Llegamos cuando anochecía. Entramos en la ciudad con mucha cautela. Cuando revelé a mis compañeros que procedía de un suburbio de New Haven, Pablo se irritó preocupado. Tenía razón al llamarme loca e insensata. Bien pensado, había sido una insensatez volver a New Haven. De todos los posibles lugares de la República, era el último al que tenía que haber venido. Si sabían quién era yo, conocían mi historia, mi familia, los lugares en los que había vivido… era lógico pensar que las BAB estarían allí, esperándome, dispuestas a tenderme una trampa. De la que entrabamos en la ciudad, me imaginaba soldados en cada esquina, agazapados, esperando, y pensaba en el oficial BAB al mando, sorprendido y congratulado por mi insensatez.
- Quizás esa sorpresa es nuestra ventaja - me dijo Víctor para tranquilizarme.
- Quizás no se esperan que seamos tan estúpidos como para viajar a tu ciudad natal - añadió con cinismo Pablo.
Pero todas las cautelas del mundo ya no podían evitar el hecho de que allí estábamos, en New Haven.
- ¿Dónde podemos encontrar a un prófugo bolchevique en una ciudad como New Haven? - se preguntaba Pablo que, poco a poco, había recuperado algo de su anterior ánimo.
- Seguramente no en la ciudad, sino en los pueblos de los alrededores, mezclado con los jornaleros. - le respondí desde la parte de atrás de la furgoneta.
- New Haven sufrió mucho la guerra civil - me informó Víctor - Queda poco de la ciudad que conociste.

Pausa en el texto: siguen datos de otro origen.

(** * Restaurant booking system: the booking core of [backend.py]

    A shallow embedding of the CRUD layer of [backend.py] together with the
    part of PostgreSQL that its SQL statements rely on, and the properties of
    the specification stated over it.

    Modelling choices, all taken from the source:

    - The three relations are those of [create_tables].  [id SERIAL PRIMARY
      KEY] makes a relation a finite map from the identity to the remaining
      columns; each relation has its sequence, which [nextval] advances even
      when the statement that called it fails.
    - Nullable columns hold an [option]; [NOT NULL], [UNIQUE] and
      [FOREIGN KEY] (without [ON DELETE], hence [NO ACTION]) are enforced by
      the statements that can violate them.
    - Every backend function opens its own connection and runs one statement
      in one transaction: a statement either commits its effect or raises
      and leaves the relations as they were ([get_cursor] rolls back).
      Connectivity failures are not modelled.
    - A [date] is the day number that [date.toordinal()] gives, a [time] of
      the store a number of microseconds since midnight, a [datetime] a
      number of microseconds: [datetime.combine] and [timedelta(hours=h)]
      are linear in these, and Python raises [OverflowError] when a sum
      leaves the years 1 to 9999.
    - A Python [datetime.time] is a time of day with or without a UTC
      offset.  A [tzinfo] is taken to be a fixed offset, as
      [datetime.timezone] is, and so is the time zone of the session of the
      store.  psycopg2 writes an object with an offset as [timetz] or
      [timestamptz]; the column [TIME] keeps the time of day, and a
      [timestamp] compared with a [timestamptz] is read in the time zone of
      the session.
    - [CURRENT_TIMESTAMP] and [datetime.now()] are an argument [now] of the
      operations that read the clock.
    - A [string] stands for a Python [str] with one [ascii] per code point
      (code points below 256, without NUL, which psycopg2 does not write).
    - The update functions write the names of their keyword arguments into
      the [SET] list as they are.  A name is an identifier, as a keyword name
      is; the store folds it to lower case and refuses it when it is no
      column of the relation, and refuses a [SET] list that assigns a column
      twice.
    - An integer outside the range of [INTEGER] is refused by every
      statement that writes it to a column.  The identities that the
      sequences hand out are taken to stay within that range.
    - Strings are taken to fit their [VARCHAR(n)] columns: the lengths are
      not modelled.  An update value whose Python type is not the one of its
      column is refused by the store (PostgreSQL's casts of literals, such
      as ['5'] for an [INTEGER], are left out). *)

From Stdlib Require Import ZArith Ascii String.
From stdpp Require Import gmap strings list fin_maps sorting.

Local Open Scope Z_scope.

(** ** Dates, times and strings *)

Definition date := Z.
Definition time := Z.
Definition datetime := Z.

(** A [datetime.time] of Python: its time of day and, when it has a
    [tzinfo], its offset from UTC in microseconds. *)
Record pytime := mk_pytime {
  time_of_day : time;
  utcoffset : option Z
}.

(** A time without [tzinfo].  Where an operation expects a [pytime] and is
    given a [time], this is the time it is given. *)
Definition naive (t : time) : pytime := mk_pytime t None.

Coercion naive : time >-> pytime.

(** A [datetime.datetime] of Python: what its fields show, as a number of
    microseconds, and the offset of its [tzinfo]. *)
Record pydatetime := mk_pydatetime {
  wall_clock : datetime;
  tzinfo : option Z
}.

Definition microseconds_per_hour : Z := 3600000000.
Definition microseconds_per_day : Z := 24 * microseconds_per_hour.

(** [datetime.combine(booking_date, booking_time)], and the SQL expression
    [(booking_date || ' ' || booking_time::text)::timestamp]. *)
Definition combine (d : date) (t : time) : datetime :=
  d * microseconds_per_day + t.

(** [timedelta(hours=h)], and [INTERVAL 'h hours']. *)
Definition hours (h : Z) : Z := h * microseconds_per_hour.

(** [datetime.min] and [datetime.max]: 0001-01-01 00:00:00 and
    9999-12-31 23:59:59.999999, the days 1 and 3652059. *)
Definition datetime_min : datetime := combine 1 0.
Definition datetime_max : datetime := combine 3652059 (microseconds_per_day - 1).

Definition in_datetime_range (x : datetime) : Prop :=
  datetime_min ≤ x ≤ datetime_max.

(** [datetime.combine(d, t)] of Python: the fields of both, with the
    [tzinfo] of [t]. *)
Definition datetime_combine (d : date) (t : pytime) : pydatetime :=
  mk_pydatetime (combine d (time_of_day t)) (utcoffset t).

(** [x + timedelta(hours=h)]: arithmetic on the fields, the [tzinfo] kept;
    [None] stands for the [OverflowError] that Python raises when the
    result (or the [timedelta] itself, which then is larger still) is out
    of range. *)
Definition plus_hours (x : pydatetime) (h : Z) : option pydatetime :=
  let y := wall_clock x + hours h in
  if bool_decide (in_datetime_range y) then Some (mk_pydatetime y (tzinfo x))
  else None.

(** The [timestamp] that a comparison of the store sets against a parameter
    [x]: the wall clock of a naive [x]; for an [x] with an offset, written as
    [timestamptz], the instant of [x] as the clock of the session shows
    it. *)
Definition as_timestamp (zone : Z) (x : pydatetime) : datetime :=
  match tzinfo x with
  | None => wall_clock x
  | Some offset => wall_clock x - offset + zone
  end.

(** The time of day that the admission query works with: the one given, or
    for a time with an offset the one that the clock of the session shows
    at that instant. *)
Definition session_time (zone : Z) (t : pytime) : time :=
  match utcoffset t with
  | None => time_of_day t
  | Some offset => time_of_day t - offset + zone
  end.

(** The values of a column [INTEGER]. *)
Definition int4 (z : Z) : Prop := -2147483648 ≤ z ≤ 2147483647.

(** [str.isspace] on one character: the code points below 256 that
    [str.strip()] removes. *)
Definition py_isspace (c : ascii) : bool :=
  let n := Z.of_nat (nat_of_ascii c) in
  ((9 <=? n) && (n <=? 13)) || ((28 <=? n) && (n <=? 32))
  || (n =? 133) || (n =? 160).

Fixpoint lstrip (s : string) : string :=
  match s with
  | EmptyString => EmptyString
  | String c s' => if py_isspace c then lstrip s' else s
  end.

Fixpoint rstrip (s : string) : string :=
  match s with
  | EmptyString => EmptyString
  | String c s' =>
      match rstrip s' with
      | EmptyString => if py_isspace c then EmptyString else String c EmptyString
      | r => String c r
      end
  end.

(** [s.strip()] *)
Definition strip (s : string) : string := rstrip (lstrip s).

(** PostgreSQL folds an unquoted identifier to lower case. *)
Definition downcase_char (c : ascii) : ascii :=
  let n := nat_of_ascii c in
  if ((65 <=? n) && (n <=? 90))%nat then ascii_of_nat (n + 32) else c.

Fixpoint downcase_identifier (s : string) : string :=
  match s with
  | EmptyString => EmptyString
  | String c s' => String (downcase_char c) (downcase_identifier s')
  end.

(** ** Python values passed as keyword arguments *)

(** A [datetime] among them is one without [tzinfo], as [datetime.now()]
    is. *)
Inductive pyval :=
| PyNone
| PyBool (b : bool)
| PyInt (z : Z)
| PyStr (s : string)
| PyDate (d : date)
| PyTime (t : pytime)
| PyDatetime (ts : datetime).

(** [**kwargs]: a dict, as the list of its items in insertion order (the
    keys of a dict are distinct). *)
Definition kwargs := list (string * pyval).

(** ** The relations of [create_tables] *)

Module users.
Record row := mk {
  username : string;            (* VARCHAR(50) UNIQUE NOT NULL *)
  email : string;               (* VARCHAR(100) UNIQUE NOT NULL *)
  full_name : option string;
  phone : option string;
  role : option string;         (* DEFAULT 'client' *)
  is_active : option bool;      (* DEFAULT TRUE *)
  created_at : option datetime;
  updated_at : option datetime
}.
End users.

Module tables.
Record row := mk {
  table_number : string;        (* VARCHAR(50) UNIQUE NOT NULL *)
  capacity : Z;                 (* INTEGER NOT NULL *)
  location : option string;
  is_available : option bool;   (* DEFAULT TRUE *)
  description : option string;
  created_at : option datetime;
  updated_at : option datetime
}.
End tables.

Module bookings.
Record row := mk {
  user_id : Z;                  (* INTEGER NOT NULL REFERENCES users(id) *)
  table_id : Z;                 (* INTEGER NOT NULL REFERENCES tables(id) *)
  booking_date : date;          (* DATE NOT NULL *)
  booking_time : time;          (* TIME NOT NULL *)
  guests_count : Z;             (* INTEGER NOT NULL *)
  status : option string;       (* VARCHAR(20) DEFAULT 'pending' *)
  notes : option string;        (* TEXT DEFAULT '' *)
  created_at : option datetime;
  updated_at : option datetime
}.
End bookings.

(** The store: three relations keyed by [id], the last value of each
    [SERIAL] sequence, and the offset from UTC of the time zone of its
    sessions, in microseconds. *)
Record DB := mkDB {
  rel_users : gmap Z users.row;
  rel_tables : gmap Z tables.row;
  rel_bookings : gmap Z bookings.row;
  users_id_seq : Z;
  tables_id_seq : Z;
  bookings_id_seq : Z;
  time_zone : Z
}.

Definition with_users (db : DB) (m : gmap Z users.row) : DB :=
  mkDB m (rel_tables db) (rel_bookings db)
       (users_id_seq db) (tables_id_seq db) (bookings_id_seq db)
       (time_zone db).

Definition with_tables (db : DB) (m : gmap Z tables.row) : DB :=
  mkDB (rel_users db) m (rel_bookings db)
       (users_id_seq db) (tables_id_seq db) (bookings_id_seq db)
       (time_zone db).

Definition with_bookings (db : DB) (m : gmap Z bookings.row) : DB :=
  mkDB (rel_users db) (rel_tables db) m
       (users_id_seq db) (tables_id_seq db) (bookings_id_seq db)
       (time_zone db).

Definition with_bookings_id_seq (db : DB) (n : Z) : DB :=
  mkDB (rel_users db) (rel_tables db) (rel_bookings db)
       (users_id_seq db) (tables_id_seq db) n (time_zone db).

(** Two stores hold the same rows (their sequences may differ). *)
Definition same_rows (db db' : DB) : Prop :=
  rel_users db' = rel_users db
  ∧ rel_tables db' = rel_tables db
  ∧ rel_bookings db' = rel_bookings db.

(** ** The Python model classes of [models/] *)

Module Table.
Record t := mk {
  id : Z;
  table_number : string;
  capacity : Z;
  location : option string;
  is_available : option bool;
  description : option string;
  created_at : option datetime;
  updated_at : option datetime
}.
End Table.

Fue bombardeada e incendiada tres veces. Actualmente vuelve a florecer, pero lentamente y envuelta en conflictos racistas instigados por el gobierno. Seguro que en tu infancia no había bandas fascistas sueltas por las calles de New Haven.
¡Bandas fascistas! Habíamos ido a la guerra para evitar que esos asesinos nos impusieran su ley en la calle y ahora campan a sus anchas en mi ciudad natal. Por un momento me hirvió la sangre imaginándome a los cabeza-rapadas actuando con impunidad, agrediendo a emigrantes y jóvenes. New Haven era la ciudad de los señoritos y funcionarios mientras que los jornaleros vivían en los barrios dormitorios y pequeños pueblos agrícolas construidos en los alrededores de la urbe. Pero durante mi adolescencia, aunque los hijos de los señoritos siempre habían simpatizado abiertamente con los fascistas, no se atrevían entonces a desfilar por las calles. Como mucho contrataban algunos pistoleros y lúmpenes venidos de fuera.
- ¡Magnifico! - protestó Pablo - ¡fascistas! Y luego está el pequeño detalle de que las BAB saben que eras de aquí... Todo esto me suena a trampa.
- Cierto - dijo Víctor - Tendremos que extremar las precauciones. Pero lo primero es lo primero: tenemos que encontrar un sitio donde dormir. Mañana buscaremos a tu amigo Orestes, muchacha.
Siguiendo mis indicaciones, Pablo llevó la furgoneta hacia una zona industrial que conocía en las afueras de New Haven.
El lugar parecía abandonado, con la mayoría de las naves industriales cerradas desde hacía mucho tiempo, salvo por las prostitutas que hacían allí la calle. Era una visión dantesca que me indignó sobremanera: Una legión de mujeres, muchas niñas de catorce o quince años, otras ya maduras, quizás de más de cuarenta años, sino más jóvenes, pero deterioradas por la mala vida. Todas eran negras o semitas, no había ninguna blanquita. Allí esperaban en grupos a los clientes, cerdos machistas dispuestos a pagar por un pedazo de carne. Improvisadas hogueras calentaban aquellos cuerpos semidesnudos y violentados. De cuando en cuando se paraba algún coche y una o dos de ellas subían al auto. Sus miradas eran oscuras como la noche. Eran carnaza humana, mercancías. Representaban todo aquello por lo que yo había prometido luchar.
Nos alejamos de allí sin abandonar el polígono. Alcanzamos una chatarrería llena de restos de automóviles y camiones. Un recoveco resguardado nos pareció un buen sitio para parar y pasar la noche. "Siempre que el chatarrero no llame a sus amigos para desguazar la furgoneta", advirtió Pablo.